* **SOURCE DATA**:
(* ===== verification/Traits.v ===== *)
(** * Traits and roles: [lib/services/traits.go]

    The traits of a login are mapped to roles by the connector's mappings.  A
    Go map is walked in an order of its own, so the walk takes the entries of
    the trait map as a list. *)

From S2P Require Import Prelude GoStrings Utf8 Types Regexp.
From Stdlib Require Import Ascii.

Definition warning : Type := string * list string.

(** What the walk has reported and collected so far; [Stop] is
    [continue TraitMappingLoop]. *)
Record collector := {
  col_warnings : list warning;
  col_roles : list (string * bool);
}.

Inductive flow := Next | Stop.

Definition empty_collector : collector := {| col_warnings := []; col_roles := [] |}.
Definition warn (w : warning) (c : collector) : collector :=
  {| col_warnings := (col_warnings c ++ [w])%list; col_roles := col_roles c |}.
Definition collect (role : string) (expanded : bool) (c : collector) : collector :=
  {| col_warnings := col_warnings c; col_roles := (col_roles c ++ [(role, expanded)])%list |}.

Section Traits.
Context `{RegexpCache}.

(** The roles of one mapping against one trait value. *)
Fixpoint roles_loop (mapping : TraitMapping) (traitValue : string) (roles : list string)
    (c : collector) : collector * flow :=
  match roles with
  | [] => (c, Next)
  | role :: roles' =>
      match RegexpWithConfig (tm_Value mapping) true with
      | Err _ =>
          (warn ("case-insensitive expression %q is not a valid regexp", [tm_Value mapping]) c, Stop)
      | Ok regexpIgnoreCase =>
          match ReplaceRegexpWith regexpIgnoreCase role traitValue with
          | Err _ => (c, Next)
          | Ok outRole =>
              if bool_decide (outRole = "") then roles_loop mapping traitValue roles' c
              else match RegexpWithConfig (tm_Value mapping) false with
              | Err _ =>
                  (warn ("case-sensitive expression %q is not a valid regexp", [tm_Value mapping]) c, Stop)
              | Ok regexp =>
                  match ReplaceRegexpWith regexp role traitValue with
                  | Err _ =>
                      roles_loop mapping traitValue roles'
                        (warn ("trait %q matches value %q case-insensitively and would have yielded %q role",
                               [traitValue; tm_Value mapping; outRole]) c)
                  | Ok _ =>
                      roles_loop mapping traitValue roles'
                        (collect outRole (negb (bool_decide (outRole = role))) c)
                  end
              end
          end
      end
  end.

Fixpoint values_loop (mapping : TraitMapping) (traitValues : list string) (c : collector)
    : collector * flow :=
  match traitValues with
  | [] => (c, Next)
  | traitValue :: rest =>
      match roles_loop mapping traitValue (tm_Roles mapping) c with
      | (c, Stop) => (c, Stop)
      | (c, Next) => values_loop mapping rest c
      end
  end.

Fixpoint traits_loop (mapping : TraitMapping) (entries : list (string * list string))
    (c : collector) : collector :=
  match entries with
  | [] => c
  | (traitName, traitValues) :: rest =>
      if negb (bool_decide (traitName = tm_Trait mapping)) then traits_loop mapping rest c
      else match values_loop mapping traitValues c with
      | (c, Stop) => c
      | (c, Next) => traits_loop mapping rest c
      end
  end.

Fixpoint traitsToRoles (ms : list TraitMapping) (entries : list (string * list string))
    (c : collector) : collector :=
  match ms with
  | [] => c
  | mapping :: ms' => traitsToRoles ms' entries (traits_loop mapping entries c)
  end.

Definition TraitsToRoles (ms : list TraitMapping) (entries : list (string * list string))
    : list warning * list string :=
  let c := traitsToRoles ms entries empty_collector in
  (col_warnings c, Deduplicate (fst <$> col_roles c)).
End Traits.

(** ** Properties *)

Section Properties.
Context `{RegexpCache}.

(** A walk in which a trait name occurs once reads the values of the trait. *)
Lemma traits_loop_lookup mapping entries c :
  NoDup entries.*1 ->
  traits_loop mapping entries c =
  match list_to_map (M:=gmap string (list string)) entries !! tm_Trait mapping with
  | Some vs => fst (values_loop mapping vs c)
  | None => c
  end.
Proof.
  revert c. induction entries as [|[n vs] entries IH]; intros c; [done|]. rewrite fmap_cons. simpl.
  intros [Hn Hd]%NoDup_cons. case_bool_decide as Hb; simpl.
  - subst. rewrite lookup_insert_eq. destruct (values_loop mapping vs c) as [c' []]; [|done].
    rewrite IH by done. by rewrite (not_elem_of_list_to_map_1 (M:=gmap string)).
  - rewrite lookup_insert_ne by done. by apply IH.
Qed.

Lemma traitsToRoles_order ms entries entries' c :
  NoDup entries.*1 -> entries ≡ₚ entries' ->
  traitsToRoles ms entries c = traitsToRoles ms entries' c.
Proof.
  intros Hd Hp. revert c. induction ms as [|m ms IH]; intros c; simpl; [done|].
  rewrite IH. f_equal. rewrite !traits_loop_lookup; [|by rewrite <- Hp|done].
  by rewrite (list_to_map_proper (M:=gmap string) entries entries') by done.
Qed.

(** How a collected role came about. *)
Definition granted_by (m : TraitMapping) (v : string) (r : string * bool) : Prop :=
  exists role rei re, role ∈ tm_Roles m /\
    RegexpWithConfig (tm_Value m) true = Ok rei /\ RegexpWithConfig (tm_Value m) false = Ok re /\
    re_Find rei v = true /\ re_Find re v = true /\
    r = (re_ReplaceAll rei v role, negb (bool_decide (re_ReplaceAll rei v role = role))) /\ r.1 <> "".

Lemma ReplaceRegexpWith_ok x t s out :
  ReplaceRegexpWith x t s = Ok out <-> re_Find x s = true /\ out = re_ReplaceAll x s t.
Proof. unfold ReplaceRegexpWith. destruct (re_Find x s); naive_solver. Qed.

* **AIM OF THE EXERCISE**: Retype all of the entries precisely as they are.

* **EXERCISE ANSWER**:
(* ===== verification/Traits.v ===== *)
(** * Traits and roles: [lib/services/traits.go]

    The traits of a login are mapped to roles by the connector's mappings.  A
    Go map is walked in an order of its own, so the walk takes the entries of
    the trait map as a list. *)

From S2P Require Import Prelude GoStrings Utf8 Types Regexp.
From Stdlib Require Import Ascii.

Definition warning : Type := string * list string.

(** What the walk has reported and collected so far; [Stop] is
    [continue TraitMappingLoop]. *)
Record collector := {
  col_warnings : list warning;
  col_roles : list (string * bool);
}.

Inductive flow := Next | Stop.

Definition empty_collector : collector := {| col_warnings := []; col_roles := [] |}.
Definition warn (w : warning) (c : collector) : collector :=
  {| col_warnings := (col_warnings c ++ [w])%list; col_roles := col_roles c |}.
Definition collect (role : string) (expanded : bool) (c : collector) : collector :=
  {| col_warnings := col_warnings c; col_roles := (col_roles c ++ [(role, expanded)])%list |}.

Section Traits.
Context `{RegexpCache}.

(** The roles of one mapping against one trait value. *)
Fixpoint roles_loop (mapping : TraitMapping) (traitValue : string) (roles : list string)
    (c : collector) : collector * flow :=
  match roles with
  | [] => (c, Next)
  | role :: roles' =>
      match RegexpWithConfig (tm_Value mapping) true with
      | Err _ =>
          (warn ("case-insensitive expression %q is not a valid regexp", [tm_Value mapping]) c, Stop)
      | Ok regexpIgnoreCase =>
          match ReplaceRegexpWith regexpIgnoreCase role traitValue with
          | Err _ => (c, Next)
          | Ok outRole =>
              if bool_decide (outRole = "") then roles_loop mapping traitValue roles' c
              else match RegexpWithConfig (tm_Value mapping) false with
              | Err _ =>
                  (warn ("case-sensitive expression %q is not a valid regexp", [tm_Value mapping]) c, Stop)
              | Ok regexp =>
                  match ReplaceRegexpWith regexp role traitValue with
                  | Err _ =>
                      roles_loop mapping traitValue roles'
                        (warn ("trait %q matches value %q case-insensitively and would have yielded %q role",
                               [traitValue; tm_Value mapping; outRole]) c)
                  | Ok _ =>
                      roles_loop mapping traitValue roles'
                        (collect outRole (negb (bool_decide (outRole = role))) c)
                  end
              end
          end
      end
  end.

Fixpoint values_loop (mapping : TraitMapping) (traitValues : list string) (c : collector)
    : collector * flow :=
  match traitValues with
  | [] => (c, Next)
  | traitValue :: rest =>
      match roles_loop mapping traitValue (tm_Roles mapping) c with
      | (c, Stop) => (c, Stop)
      | (c, Next) => values_loop mapping rest c
      end
  end.

Fixpoint traits_loop (mapping : TraitMapping) (entries : list (string * list string))
    (c : collector) : collector :=
  match entries with
  | [] => c
  | (traitName, traitValues) :: rest =>
      if negb (bool_decide (traitName = tm_Trait mapping)) then traits_loop mapping rest c
      else match values_loop mapping traitValues c with
      | (c, Stop) => c
      | (c, Next) => traits_loop mapping rest c
      end
  end.

Fixpoint traitsToRoles (ms : list TraitMapping) (entries : list (string * list string))
    (c : collector) : collector :=
  match ms with
  | [] => c
  | mapping :: ms' => traitsToRoles ms' entries (traits_loop mapping entries c)
  end.

Definition TraitsToRoles (ms : list TraitMapping) (entries : list (string * list string))
    : list warning * list string :=
  let c := traitsToRoles ms entries empty_collector in
  (col_warnings c, Deduplicate (fst <$> col_roles c)).
End Traits.

(** ** Properties *)

Section Properties.
Context `{RegexpCache}.

(** A walk in which a trait name occurs once reads the values of the trait. *)
Lemma traits_loop_lookup mapping entries c :
  NoDup entries.*1 ->
  traits_loop mapping entries c =
  match list_to_map (M:=gmap string (list string)) entries !! tm_Trait mapping with
  | Some vs => fst (values_loop mapping vs c)
  | None => c
  end.
Proof.
  revert c. induction entries as [|[n vs] entries IH]; intros c; [done|]. rewrite fmap_cons. simpl.
  intros [Hn Hd]%NoDup_cons. case_bool_decide as Hb; simpl.
  - subst. rewrite lookup_insert_eq. destruct (values_loop mapping vs c) as [c' []]; [|done].
    rewrite IH by done. by rewrite (not_elem_of_list_to_map_1 (M:=gmap string)).
  - rewrite lookup_insert_ne by done. by apply IH.
Qed.

Lemma traitsToRoles_order ms entries entries' c :
  NoDup entries.*1 -> entries ≡ₚ entries' ->
  traitsToRoles ms entries c = traitsToRoles ms entries' c.
Proof.
  intros Hd Hp. revert c. induction ms as [|m ms IH]; intros c; simpl; [done|].
  rewrite IH. f_equal. rewrite !traits_loop_lookup; [|by rewrite <- Hp|done].
  by rewrite (list_to_map_proper (M:=gmap string) entries entries') by done.
Qed.

(** How a collected role came about. *)
Definition granted_by (m : TraitMapping) (v : string) (r : string * bool) : Prop :=
  exists role rei re, role ∈ tm_Roles m /\
    RegexpWithConfig (tm_Value m) true = Ok rei /\ RegexpWithConfig (tm_Value m) false = Ok re /\
    re_Find rei v = true /\ re_Find re v = true /\
    r = (re_ReplaceAll rei v role, negb (bool_decide (re_ReplaceAll rei v role = role))) /\ r.1 <> "".

Lemma ReplaceRegexpWith_ok x t s out :
  ReplaceRegexpWith x t s = Ok out <-> re_Find x s = true /\ out = re_ReplaceAll x s t.
Proof. unfold ReplaceRegexpWith. destruct (re_Find x s); naive_solver. Qed.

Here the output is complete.